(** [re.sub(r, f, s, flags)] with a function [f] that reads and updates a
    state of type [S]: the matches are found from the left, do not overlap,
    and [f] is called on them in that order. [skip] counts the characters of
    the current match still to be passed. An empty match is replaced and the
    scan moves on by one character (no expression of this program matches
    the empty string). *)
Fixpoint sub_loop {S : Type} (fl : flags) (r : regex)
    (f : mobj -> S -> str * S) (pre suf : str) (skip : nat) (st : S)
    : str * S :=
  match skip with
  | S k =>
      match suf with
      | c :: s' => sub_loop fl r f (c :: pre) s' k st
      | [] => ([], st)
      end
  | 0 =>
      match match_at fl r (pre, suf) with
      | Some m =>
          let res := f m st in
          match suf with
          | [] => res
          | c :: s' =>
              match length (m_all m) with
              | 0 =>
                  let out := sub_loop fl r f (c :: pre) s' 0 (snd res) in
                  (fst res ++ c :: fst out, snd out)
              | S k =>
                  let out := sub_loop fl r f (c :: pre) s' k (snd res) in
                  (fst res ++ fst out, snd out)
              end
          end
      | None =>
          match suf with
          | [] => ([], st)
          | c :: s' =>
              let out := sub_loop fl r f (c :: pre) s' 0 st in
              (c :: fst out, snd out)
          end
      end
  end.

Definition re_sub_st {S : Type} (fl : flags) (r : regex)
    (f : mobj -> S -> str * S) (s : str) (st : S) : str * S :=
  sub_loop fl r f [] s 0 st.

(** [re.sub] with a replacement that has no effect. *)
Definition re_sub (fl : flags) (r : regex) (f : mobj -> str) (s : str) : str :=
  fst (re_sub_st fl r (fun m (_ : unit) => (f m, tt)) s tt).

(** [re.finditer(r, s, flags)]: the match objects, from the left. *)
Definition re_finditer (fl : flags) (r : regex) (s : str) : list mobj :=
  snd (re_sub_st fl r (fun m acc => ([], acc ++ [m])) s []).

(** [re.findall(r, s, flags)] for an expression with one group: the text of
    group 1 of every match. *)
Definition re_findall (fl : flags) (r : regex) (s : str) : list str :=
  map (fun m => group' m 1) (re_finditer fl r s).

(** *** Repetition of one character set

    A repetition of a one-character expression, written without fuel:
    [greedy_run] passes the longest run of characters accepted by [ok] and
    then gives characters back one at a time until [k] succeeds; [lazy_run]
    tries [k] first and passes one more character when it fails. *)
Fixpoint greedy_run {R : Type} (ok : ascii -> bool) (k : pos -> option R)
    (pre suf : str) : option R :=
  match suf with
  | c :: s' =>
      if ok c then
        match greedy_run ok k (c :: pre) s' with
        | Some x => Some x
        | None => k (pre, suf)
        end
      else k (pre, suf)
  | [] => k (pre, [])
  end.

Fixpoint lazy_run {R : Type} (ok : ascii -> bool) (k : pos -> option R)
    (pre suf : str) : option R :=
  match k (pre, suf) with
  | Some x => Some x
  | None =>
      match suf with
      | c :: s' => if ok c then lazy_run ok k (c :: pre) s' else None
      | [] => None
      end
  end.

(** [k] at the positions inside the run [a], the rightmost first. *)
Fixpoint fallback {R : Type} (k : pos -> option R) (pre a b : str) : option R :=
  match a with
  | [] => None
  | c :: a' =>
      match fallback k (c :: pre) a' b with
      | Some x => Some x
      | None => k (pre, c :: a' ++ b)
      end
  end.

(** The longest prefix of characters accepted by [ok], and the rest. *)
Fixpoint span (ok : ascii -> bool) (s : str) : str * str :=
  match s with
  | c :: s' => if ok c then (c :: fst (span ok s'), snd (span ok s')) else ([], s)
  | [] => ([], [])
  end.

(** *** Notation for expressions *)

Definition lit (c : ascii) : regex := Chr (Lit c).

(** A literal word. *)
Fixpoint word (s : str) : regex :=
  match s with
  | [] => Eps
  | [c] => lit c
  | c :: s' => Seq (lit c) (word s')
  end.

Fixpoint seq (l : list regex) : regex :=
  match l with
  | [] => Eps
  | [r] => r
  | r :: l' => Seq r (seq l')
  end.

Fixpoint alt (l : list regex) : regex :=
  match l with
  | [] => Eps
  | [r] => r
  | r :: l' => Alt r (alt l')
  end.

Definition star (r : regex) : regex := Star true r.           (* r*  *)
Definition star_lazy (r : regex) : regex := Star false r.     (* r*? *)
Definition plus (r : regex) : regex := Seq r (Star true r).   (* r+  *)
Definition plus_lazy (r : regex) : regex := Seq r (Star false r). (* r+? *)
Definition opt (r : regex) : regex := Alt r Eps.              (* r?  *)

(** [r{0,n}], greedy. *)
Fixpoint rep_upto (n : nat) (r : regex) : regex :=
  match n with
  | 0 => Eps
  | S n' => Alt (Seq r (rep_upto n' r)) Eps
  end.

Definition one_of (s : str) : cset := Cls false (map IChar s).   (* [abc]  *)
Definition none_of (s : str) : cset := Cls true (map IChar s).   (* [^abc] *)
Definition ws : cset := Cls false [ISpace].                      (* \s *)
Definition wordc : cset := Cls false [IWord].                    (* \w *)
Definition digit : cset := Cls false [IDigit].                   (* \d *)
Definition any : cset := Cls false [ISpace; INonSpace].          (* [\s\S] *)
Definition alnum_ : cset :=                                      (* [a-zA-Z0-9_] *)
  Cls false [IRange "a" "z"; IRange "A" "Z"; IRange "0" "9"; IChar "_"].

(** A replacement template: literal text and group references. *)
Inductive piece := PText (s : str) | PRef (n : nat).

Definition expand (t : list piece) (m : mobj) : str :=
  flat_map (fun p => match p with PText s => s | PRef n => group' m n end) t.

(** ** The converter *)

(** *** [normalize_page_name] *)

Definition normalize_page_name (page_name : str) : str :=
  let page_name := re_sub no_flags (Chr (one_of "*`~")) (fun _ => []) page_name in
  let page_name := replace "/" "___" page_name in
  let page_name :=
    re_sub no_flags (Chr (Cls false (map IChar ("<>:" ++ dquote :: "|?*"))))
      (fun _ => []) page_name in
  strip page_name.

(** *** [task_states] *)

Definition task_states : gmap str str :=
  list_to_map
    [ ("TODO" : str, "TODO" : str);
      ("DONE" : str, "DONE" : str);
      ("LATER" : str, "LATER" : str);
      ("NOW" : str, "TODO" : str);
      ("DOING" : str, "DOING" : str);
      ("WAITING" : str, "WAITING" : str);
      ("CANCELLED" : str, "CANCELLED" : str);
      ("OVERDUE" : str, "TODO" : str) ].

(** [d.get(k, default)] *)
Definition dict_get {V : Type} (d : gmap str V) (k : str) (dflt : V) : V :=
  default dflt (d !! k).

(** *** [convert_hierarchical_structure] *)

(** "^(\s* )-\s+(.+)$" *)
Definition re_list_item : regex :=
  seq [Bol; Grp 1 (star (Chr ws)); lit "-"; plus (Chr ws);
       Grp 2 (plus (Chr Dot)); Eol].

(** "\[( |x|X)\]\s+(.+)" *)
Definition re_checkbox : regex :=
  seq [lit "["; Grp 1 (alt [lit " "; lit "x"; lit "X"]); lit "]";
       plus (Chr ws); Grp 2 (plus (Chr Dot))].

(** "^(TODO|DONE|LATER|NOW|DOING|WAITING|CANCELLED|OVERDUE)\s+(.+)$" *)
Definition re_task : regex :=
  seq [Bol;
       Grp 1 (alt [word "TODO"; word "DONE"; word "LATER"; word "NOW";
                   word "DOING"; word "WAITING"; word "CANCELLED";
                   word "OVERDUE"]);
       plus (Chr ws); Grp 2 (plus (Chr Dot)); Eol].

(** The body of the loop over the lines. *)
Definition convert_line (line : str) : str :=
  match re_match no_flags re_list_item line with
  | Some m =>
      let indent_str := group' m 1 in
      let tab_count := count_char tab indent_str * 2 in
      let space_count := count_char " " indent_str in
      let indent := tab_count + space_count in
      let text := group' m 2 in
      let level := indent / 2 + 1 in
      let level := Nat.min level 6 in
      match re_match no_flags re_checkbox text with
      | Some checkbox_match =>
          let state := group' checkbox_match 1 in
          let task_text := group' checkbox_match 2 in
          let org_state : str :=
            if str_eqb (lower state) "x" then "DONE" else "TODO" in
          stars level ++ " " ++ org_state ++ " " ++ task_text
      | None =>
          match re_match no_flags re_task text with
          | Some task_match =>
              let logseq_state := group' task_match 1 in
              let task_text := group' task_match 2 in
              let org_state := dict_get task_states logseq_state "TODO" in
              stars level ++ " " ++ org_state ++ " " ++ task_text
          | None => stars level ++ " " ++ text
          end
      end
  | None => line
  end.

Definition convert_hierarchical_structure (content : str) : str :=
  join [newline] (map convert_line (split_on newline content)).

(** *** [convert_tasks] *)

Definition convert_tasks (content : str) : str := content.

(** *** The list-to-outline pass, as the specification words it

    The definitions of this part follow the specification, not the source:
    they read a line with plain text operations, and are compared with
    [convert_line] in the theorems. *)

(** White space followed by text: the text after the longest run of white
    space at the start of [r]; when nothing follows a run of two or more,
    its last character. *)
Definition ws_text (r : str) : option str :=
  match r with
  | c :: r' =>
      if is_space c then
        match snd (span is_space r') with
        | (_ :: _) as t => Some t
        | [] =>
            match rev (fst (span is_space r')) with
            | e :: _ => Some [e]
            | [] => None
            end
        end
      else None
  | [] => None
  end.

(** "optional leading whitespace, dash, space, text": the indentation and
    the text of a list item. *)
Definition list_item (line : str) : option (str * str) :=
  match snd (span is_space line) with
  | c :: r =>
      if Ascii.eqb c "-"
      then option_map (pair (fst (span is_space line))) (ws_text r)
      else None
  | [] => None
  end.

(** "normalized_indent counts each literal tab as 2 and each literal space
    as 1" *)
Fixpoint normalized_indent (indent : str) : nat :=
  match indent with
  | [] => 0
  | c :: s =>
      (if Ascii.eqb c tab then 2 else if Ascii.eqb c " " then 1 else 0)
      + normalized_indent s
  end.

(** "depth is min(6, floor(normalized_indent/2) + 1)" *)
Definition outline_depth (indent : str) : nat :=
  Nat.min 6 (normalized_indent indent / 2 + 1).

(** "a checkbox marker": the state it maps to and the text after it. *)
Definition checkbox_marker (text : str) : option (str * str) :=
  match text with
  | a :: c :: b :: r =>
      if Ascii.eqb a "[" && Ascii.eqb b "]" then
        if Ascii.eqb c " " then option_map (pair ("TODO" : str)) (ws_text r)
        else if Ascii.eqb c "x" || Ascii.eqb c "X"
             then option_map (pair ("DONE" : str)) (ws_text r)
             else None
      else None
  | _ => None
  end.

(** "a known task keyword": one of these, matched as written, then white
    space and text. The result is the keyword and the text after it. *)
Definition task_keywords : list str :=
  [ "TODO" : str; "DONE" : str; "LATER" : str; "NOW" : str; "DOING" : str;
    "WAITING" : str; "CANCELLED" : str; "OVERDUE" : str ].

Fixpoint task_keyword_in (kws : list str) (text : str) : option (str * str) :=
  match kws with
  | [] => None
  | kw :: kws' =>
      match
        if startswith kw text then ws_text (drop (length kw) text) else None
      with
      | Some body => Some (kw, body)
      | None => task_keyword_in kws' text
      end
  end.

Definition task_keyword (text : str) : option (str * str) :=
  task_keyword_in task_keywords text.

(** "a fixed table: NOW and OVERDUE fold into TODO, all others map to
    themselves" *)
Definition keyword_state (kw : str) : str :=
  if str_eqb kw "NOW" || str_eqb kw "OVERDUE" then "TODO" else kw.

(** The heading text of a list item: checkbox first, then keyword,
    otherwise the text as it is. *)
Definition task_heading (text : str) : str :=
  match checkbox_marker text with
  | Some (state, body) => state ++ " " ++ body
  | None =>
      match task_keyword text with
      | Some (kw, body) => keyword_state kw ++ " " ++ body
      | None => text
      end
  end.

────────────────────

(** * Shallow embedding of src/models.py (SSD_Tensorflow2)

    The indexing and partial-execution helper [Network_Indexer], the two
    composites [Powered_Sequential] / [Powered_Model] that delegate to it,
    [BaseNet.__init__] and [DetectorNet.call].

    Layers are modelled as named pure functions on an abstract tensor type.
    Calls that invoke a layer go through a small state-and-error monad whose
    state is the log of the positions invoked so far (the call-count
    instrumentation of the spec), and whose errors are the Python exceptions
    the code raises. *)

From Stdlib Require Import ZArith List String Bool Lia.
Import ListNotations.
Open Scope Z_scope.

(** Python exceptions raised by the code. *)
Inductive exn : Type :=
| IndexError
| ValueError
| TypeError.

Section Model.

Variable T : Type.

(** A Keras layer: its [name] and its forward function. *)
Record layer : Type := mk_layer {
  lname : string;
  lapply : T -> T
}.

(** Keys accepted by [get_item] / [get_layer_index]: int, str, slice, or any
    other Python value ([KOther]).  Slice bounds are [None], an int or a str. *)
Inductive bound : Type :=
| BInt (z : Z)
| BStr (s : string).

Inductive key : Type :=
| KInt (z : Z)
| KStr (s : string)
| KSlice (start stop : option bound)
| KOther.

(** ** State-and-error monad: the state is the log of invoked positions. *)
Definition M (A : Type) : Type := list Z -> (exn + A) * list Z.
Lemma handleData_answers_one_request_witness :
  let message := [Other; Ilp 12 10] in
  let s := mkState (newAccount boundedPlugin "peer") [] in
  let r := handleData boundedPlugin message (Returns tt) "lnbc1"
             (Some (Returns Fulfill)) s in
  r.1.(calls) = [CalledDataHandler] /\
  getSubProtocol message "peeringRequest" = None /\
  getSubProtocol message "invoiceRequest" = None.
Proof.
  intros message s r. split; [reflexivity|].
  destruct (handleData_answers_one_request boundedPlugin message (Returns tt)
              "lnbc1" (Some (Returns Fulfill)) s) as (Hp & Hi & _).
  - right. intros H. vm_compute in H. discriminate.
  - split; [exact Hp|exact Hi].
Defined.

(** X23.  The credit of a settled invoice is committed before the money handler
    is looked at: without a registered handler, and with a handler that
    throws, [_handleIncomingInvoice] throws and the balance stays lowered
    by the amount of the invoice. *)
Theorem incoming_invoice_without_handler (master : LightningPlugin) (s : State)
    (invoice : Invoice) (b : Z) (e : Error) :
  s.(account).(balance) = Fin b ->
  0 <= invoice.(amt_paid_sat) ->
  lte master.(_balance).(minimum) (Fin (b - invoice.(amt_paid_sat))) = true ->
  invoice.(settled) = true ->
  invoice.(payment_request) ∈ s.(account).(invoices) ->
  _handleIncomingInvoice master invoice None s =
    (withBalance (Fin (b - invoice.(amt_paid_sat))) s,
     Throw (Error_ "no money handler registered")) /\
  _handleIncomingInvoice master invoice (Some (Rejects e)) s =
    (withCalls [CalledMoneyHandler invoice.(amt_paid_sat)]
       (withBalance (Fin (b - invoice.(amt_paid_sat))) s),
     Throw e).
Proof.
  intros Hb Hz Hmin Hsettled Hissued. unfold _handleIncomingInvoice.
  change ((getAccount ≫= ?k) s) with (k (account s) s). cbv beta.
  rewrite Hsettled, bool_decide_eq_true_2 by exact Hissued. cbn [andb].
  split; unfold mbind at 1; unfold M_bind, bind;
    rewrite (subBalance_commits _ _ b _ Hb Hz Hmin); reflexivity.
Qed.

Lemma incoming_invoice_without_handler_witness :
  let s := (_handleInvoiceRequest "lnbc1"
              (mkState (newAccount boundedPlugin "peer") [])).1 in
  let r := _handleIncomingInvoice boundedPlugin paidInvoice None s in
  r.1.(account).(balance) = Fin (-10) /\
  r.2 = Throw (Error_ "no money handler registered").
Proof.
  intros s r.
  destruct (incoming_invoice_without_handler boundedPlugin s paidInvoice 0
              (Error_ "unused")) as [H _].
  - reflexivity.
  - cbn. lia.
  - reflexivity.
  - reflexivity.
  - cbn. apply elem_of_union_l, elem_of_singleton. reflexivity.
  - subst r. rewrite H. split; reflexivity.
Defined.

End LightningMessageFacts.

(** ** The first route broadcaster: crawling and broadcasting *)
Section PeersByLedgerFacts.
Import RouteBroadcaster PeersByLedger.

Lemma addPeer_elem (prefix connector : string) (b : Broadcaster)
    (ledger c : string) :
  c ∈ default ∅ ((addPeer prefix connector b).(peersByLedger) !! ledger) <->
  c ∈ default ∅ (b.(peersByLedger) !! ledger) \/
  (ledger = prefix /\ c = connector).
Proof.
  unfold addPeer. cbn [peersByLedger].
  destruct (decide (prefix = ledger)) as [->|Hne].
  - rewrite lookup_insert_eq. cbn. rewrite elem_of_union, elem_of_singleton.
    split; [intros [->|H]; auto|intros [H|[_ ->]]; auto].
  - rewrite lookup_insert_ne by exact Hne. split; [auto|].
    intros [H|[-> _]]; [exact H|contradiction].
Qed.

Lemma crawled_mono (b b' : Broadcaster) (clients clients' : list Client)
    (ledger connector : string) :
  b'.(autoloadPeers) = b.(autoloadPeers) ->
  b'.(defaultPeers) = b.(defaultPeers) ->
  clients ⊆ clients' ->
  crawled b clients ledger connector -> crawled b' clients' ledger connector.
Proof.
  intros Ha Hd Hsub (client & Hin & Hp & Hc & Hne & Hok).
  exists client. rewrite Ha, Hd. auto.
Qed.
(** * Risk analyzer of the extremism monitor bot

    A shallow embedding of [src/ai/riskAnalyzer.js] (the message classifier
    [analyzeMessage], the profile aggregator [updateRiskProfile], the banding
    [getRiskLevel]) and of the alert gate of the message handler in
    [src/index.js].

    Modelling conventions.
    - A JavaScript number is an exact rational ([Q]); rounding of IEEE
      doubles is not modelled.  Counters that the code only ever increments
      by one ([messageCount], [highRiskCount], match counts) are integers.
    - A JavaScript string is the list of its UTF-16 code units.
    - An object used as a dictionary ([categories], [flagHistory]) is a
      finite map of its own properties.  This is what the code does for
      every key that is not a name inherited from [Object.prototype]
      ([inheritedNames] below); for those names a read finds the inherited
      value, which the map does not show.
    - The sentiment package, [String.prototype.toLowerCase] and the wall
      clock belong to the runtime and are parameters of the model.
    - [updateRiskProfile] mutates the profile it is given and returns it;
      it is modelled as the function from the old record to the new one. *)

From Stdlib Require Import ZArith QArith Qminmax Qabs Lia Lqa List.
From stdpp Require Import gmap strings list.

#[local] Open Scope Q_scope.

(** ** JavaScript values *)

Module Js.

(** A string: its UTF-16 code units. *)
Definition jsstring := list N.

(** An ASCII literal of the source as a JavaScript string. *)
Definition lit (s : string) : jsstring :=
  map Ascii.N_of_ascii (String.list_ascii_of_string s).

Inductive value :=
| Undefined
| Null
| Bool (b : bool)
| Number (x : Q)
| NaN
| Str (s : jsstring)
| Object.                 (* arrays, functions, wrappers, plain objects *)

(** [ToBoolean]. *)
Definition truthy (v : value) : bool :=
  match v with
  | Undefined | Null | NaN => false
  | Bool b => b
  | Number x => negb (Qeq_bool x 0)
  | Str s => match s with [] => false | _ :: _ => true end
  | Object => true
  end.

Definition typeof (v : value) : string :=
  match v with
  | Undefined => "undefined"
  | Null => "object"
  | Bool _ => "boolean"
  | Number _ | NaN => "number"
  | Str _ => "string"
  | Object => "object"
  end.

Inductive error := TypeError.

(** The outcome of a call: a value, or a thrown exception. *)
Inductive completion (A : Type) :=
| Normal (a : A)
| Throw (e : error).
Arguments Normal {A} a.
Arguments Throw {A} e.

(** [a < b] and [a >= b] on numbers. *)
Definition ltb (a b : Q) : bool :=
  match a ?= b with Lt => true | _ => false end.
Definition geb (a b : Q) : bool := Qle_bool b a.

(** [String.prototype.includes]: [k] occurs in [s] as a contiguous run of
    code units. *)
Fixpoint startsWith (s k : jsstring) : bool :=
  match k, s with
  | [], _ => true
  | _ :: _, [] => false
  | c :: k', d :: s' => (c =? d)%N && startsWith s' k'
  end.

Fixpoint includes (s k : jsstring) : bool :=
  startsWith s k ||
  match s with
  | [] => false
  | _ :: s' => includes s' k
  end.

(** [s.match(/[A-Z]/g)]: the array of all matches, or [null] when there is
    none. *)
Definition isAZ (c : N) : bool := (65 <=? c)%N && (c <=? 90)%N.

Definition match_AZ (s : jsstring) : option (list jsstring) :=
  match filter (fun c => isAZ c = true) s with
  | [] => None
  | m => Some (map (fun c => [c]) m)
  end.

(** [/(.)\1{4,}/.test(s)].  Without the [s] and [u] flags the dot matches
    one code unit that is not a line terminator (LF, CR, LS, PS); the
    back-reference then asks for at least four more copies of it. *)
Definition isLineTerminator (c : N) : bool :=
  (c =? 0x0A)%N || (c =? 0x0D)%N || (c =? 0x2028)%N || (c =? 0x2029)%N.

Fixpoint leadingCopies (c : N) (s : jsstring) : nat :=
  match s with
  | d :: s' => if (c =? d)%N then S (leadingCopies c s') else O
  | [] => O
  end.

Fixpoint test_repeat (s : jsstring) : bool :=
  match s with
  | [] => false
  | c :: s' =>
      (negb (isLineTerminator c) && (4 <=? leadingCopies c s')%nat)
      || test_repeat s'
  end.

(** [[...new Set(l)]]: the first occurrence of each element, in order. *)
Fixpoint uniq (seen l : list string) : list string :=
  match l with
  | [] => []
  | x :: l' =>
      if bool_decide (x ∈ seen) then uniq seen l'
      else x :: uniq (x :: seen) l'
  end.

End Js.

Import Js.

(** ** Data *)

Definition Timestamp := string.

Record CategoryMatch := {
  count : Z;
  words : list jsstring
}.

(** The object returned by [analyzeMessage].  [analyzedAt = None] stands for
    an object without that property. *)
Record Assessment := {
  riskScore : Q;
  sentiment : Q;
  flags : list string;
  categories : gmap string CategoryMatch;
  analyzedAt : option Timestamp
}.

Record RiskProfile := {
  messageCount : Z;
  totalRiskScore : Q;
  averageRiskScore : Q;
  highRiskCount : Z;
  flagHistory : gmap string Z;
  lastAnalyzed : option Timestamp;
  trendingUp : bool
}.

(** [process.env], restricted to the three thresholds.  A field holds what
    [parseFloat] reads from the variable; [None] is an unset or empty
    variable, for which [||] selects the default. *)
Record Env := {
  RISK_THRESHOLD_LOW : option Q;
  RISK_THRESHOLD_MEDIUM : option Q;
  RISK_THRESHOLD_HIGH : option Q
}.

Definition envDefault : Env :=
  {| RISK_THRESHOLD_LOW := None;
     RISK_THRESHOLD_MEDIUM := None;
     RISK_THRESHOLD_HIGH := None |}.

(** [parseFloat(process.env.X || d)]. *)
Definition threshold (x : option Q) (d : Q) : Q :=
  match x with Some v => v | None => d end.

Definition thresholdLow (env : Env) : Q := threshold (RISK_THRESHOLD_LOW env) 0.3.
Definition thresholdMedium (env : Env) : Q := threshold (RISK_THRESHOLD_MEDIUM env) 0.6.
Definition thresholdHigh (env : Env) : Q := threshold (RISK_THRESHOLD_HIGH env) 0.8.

────────────────────

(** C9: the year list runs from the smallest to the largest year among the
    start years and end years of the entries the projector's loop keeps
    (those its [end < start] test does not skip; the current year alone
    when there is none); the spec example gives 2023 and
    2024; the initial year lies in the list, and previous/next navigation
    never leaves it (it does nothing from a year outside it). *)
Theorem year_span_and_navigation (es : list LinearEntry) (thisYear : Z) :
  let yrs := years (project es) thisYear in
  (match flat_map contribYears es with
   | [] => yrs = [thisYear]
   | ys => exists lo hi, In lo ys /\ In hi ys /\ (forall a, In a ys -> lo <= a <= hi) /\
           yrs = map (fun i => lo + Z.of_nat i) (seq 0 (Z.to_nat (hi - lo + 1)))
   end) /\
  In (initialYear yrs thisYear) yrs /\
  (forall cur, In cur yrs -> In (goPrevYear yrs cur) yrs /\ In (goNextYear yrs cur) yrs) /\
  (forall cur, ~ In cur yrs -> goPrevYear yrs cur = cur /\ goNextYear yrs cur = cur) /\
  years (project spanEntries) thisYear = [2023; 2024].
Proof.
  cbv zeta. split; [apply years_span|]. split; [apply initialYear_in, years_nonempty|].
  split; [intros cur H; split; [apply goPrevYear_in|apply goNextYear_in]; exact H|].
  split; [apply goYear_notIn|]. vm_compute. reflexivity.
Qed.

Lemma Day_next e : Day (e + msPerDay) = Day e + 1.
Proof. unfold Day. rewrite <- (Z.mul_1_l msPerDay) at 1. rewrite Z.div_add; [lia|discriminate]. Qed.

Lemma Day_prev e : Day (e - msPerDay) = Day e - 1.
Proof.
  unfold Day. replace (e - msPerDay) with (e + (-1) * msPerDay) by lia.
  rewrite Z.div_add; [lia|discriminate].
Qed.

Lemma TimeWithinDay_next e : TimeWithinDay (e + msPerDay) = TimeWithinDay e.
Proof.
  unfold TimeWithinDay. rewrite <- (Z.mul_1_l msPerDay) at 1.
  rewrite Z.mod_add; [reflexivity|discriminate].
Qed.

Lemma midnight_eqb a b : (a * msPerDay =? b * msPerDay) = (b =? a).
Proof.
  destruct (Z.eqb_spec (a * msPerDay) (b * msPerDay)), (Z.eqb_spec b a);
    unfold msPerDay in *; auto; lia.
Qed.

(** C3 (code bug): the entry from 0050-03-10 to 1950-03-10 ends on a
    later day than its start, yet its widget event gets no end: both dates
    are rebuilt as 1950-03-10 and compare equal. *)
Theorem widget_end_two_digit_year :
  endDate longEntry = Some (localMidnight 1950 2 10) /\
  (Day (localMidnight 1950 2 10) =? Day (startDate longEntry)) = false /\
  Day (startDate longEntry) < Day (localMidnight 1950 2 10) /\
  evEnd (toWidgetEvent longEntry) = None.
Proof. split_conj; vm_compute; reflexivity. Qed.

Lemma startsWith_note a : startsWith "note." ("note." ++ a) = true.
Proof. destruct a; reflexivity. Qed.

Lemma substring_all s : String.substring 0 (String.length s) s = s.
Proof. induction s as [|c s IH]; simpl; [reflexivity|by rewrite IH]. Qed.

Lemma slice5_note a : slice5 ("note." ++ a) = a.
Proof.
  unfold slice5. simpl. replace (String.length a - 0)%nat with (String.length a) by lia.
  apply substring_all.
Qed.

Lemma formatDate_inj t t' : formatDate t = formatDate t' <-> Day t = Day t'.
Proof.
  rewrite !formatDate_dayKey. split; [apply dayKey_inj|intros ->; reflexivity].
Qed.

────────────────────

**Exercise goal:**
The lines above from the one with "(** [re.sub(r, f, s, flags)]" through the one with "Definition re_findall (fl" are to be duplicated exactly, ends included, with nothing added.

**Finished task:**
(** [re.sub(r, f, s, flags)] with a function [f] that reads and updates a
    state of type [S]: the matches are found from the left, do not overlap,
    and [f] is called on them in that order. [skip] counts the characters of
    the current match still to be passed. An empty match is replaced and the
    scan moves on by one character (no expression of this program matches
    the empty string). *)
Fixpoint sub_loop {S : Type} (fl : flags) (r : regex)
    (f : mobj -> S -> str * S) (pre suf : str) (skip : nat) (st : S)
    : str * S :=
  match skip with
  | S k =>
      match suf with
      | c :: s' => sub_loop fl r f (c :: pre) s' k st
      | [] => ([], st)
      end
  | 0 =>
      match match_at fl r (pre, suf) with
      | Some m =>
          let res := f m st in
          match suf with
          | [] => res
          | c :: s' =>
              match length (m_all m) with
              | 0 =>
                  let out := sub_loop fl r f (c :: pre) s' 0 (snd res) in
                  (fst res ++ c :: fst out, snd out)
              | S k =>
                  let out := sub_loop fl r f (c :: pre) s' k (snd res) in
                  (fst res ++ fst out, snd out)
              end
          end
      | None =>
          match suf with
          | [] => ([], st)
          | c :: s' =>
              let out := sub_loop fl r f (c :: pre) s' 0 st in
              (c :: fst out, snd out)
          end
      end
  end.

Definition re_sub_st {S : Type} (fl : flags) (r : regex)
    (f : mobj -> S -> str * S) (s : str) (st : S) : str * S :=
  sub_loop fl r f [] s 0 st.

(** [re.sub] with a replacement that has no effect. *)
Definition re_sub (fl : flags) (r : regex) (f : mobj -> str) (s : str) : str :=
  fst (re_sub_st fl r (fun m (_ : unit) => (f m, tt)) s tt).

(** [re.finditer(r, s, flags)]: the match objects, from the left. *)
Definition re_finditer (fl : flags) (r : regex) (s : str) : list mobj :=
  snd (re_sub_st fl r (fun m acc => ([], acc ++ [m])) s []).

(** [re.findall(r, s, flags)] for an expression with one group: the text of
    group 1 of every match. *)
Definition re_findall (fl : flags) (r : regex) (s : str) : list str :=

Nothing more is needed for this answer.